Tesla ha mostrato la sua ultima nata – la Model S Plaid – in un evento molto glamour alla fine della scorsa settimana, ed è una macchina ultra veloce. Davvero veloce. Gli investitori sapevano della Model S Plaid da un po’, ma questa era l’occasione per Tesla di mostrare davvero le sue prestazioni. E valeva la pena mostrarle: l’auto può andare da zero a 60 miglia in meno di due secondi – più veloce delle moderne auto di F1 – e ha un’autonomia stimata di 390 miglia. E poiché questo spinge le prestazioni dei veicoli elettrici ancora più avanti, le innovazioni di Tesla potrebbero portare il resto dell’industria a fare un giro.

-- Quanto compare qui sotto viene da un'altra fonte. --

(** The names of an element replace those of the last; the answer is the content and the
    full name. *)
Definition element_names (lib_name open_tag xml_start : cstr) (st : XmlLoop)
    : ndds (option (cstr * cstr) * XmlLoop) :=
  free_name (xml_name st);;
  let* p := NDDSA_XmlResource_parse_xml_element_name xml_start open_tag in
  match p with
  | None => ret (None, set_names None (xml_full_name st) st)
  | Some (content, name) =>
      free_name (xml_full_name st);;
      let* full := string_append lib_name REF_SEPARATOR name in
      let st := set_names (Some name) full st in
      ret (match full with Some full => (Some (content, full), st) | None => (None, st) end)
  end.

(** The log at the count is that of the resource, in a sequence that has room for it. *)
Definition log_element (kind : D2S2_ResourceKind) (full : cstr) (st : XmlLoop)
    : ndds (bool * XmlLoop) :=
  let* log := get_reference (xml_logs st) (xml_count st) in
  let '(ok, log) := logged kind full log in
  let logs := <[xml_count st := log]> (xml_logs st) in
  ret (ok, if ok then log_added logs st else set_logs logs st).

Definition DP_OPEN : cstr := of_string "<domain_participant".
Definition DP_CLOSE : cstr := of_string "</domain_participant>".

Definition participant_element (factory : Z) (lib_name dp_xml_start : cstr) (st : XmlLoop)
    : ndds (bool * XmlLoop) :=
  let* n := element_names lib_name DP_OPEN dp_xml_start st in
  match n with
  | (None, st) => ret (false, st)
  | (Some (_, dp_full_name), st) =>
      let? logs := ensure_length (xml_logs st) (xml_count st + 1) else ret (false, st) in
      let st := set_logs logs st in
      let? dp := ncall (CreateParticipant factory dp_full_name) else ret (false, st) in
      let* r := log_element RESOURCEKIND_DOMAINPARTICIPANT dp_full_name st in
      if fst r then ret r else ncall (DeleteParticipant factory dp);; ret r
  end.

(** The participants created so far are found again by name, and deleted. *)
Fixpoint delete_participants_loop (factory : Z) (logs : LogSeq) (i n : nat) : ndds unit :=
  match n with
  | O => ret tt
  | S n =>
      let* dp_id := get_reference logs i in
      let* dp := NDDSA_RefResource_lookup_participant (log_id dp_id) in
      (match dp with
       | Some (Some dp) => ncall (DeleteParticipant factory dp)
       | _ => ret tt
       end);;
      delete_participants_loop factory logs (S i) n
  end.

Tesla vende molto più i suoi modelli più economici di quelli costosi, ma questi ultimi fanno una grande differenza per la redditività dell’azienda. Questo potrebbe essere il motivo per cui Tesla ha annunciato che avrebbe alzato il prezzo della Model S Plaid di 120.000 dollari di 10.000 dollari. E considerando che si aspetta di venderne 1.000 a settimana il prossimo trimestre, questo si traduce in un tasso di entrate annualizzato – cioè, se si applicano i dati su un intero anno – di quasi 7 miliardi di dollari. Questo è particolarmente significativo quando si ricorda che le entrate previste da Tesla per l’anno sono di 50 miliardi di dollari, e potrebbe aiutare a invertire il cattivo andamento delle sue azioni: ha sottoperformato i titoli americani del 25% nel 2021. Tesla ha recentemente assestato un colpo al bitcoin annunciando che non lo accetterà più come pagamento, e la criptovaluta ha subito un’altra battuta d’arresto la scorsa settimana: un influente regolatore ha proposto di classificare il bitcoin come il più rischioso degli asset da detenere per le banche. La buona notizia è che la proposta riconosce che le banche possono detenere bitcoin, ma la cattiva notizia è che le costringerebbe ad avere una quantità potenzialmente proibitiva di contanti come backup: un dollaro per ogni dollaro di bitcoin.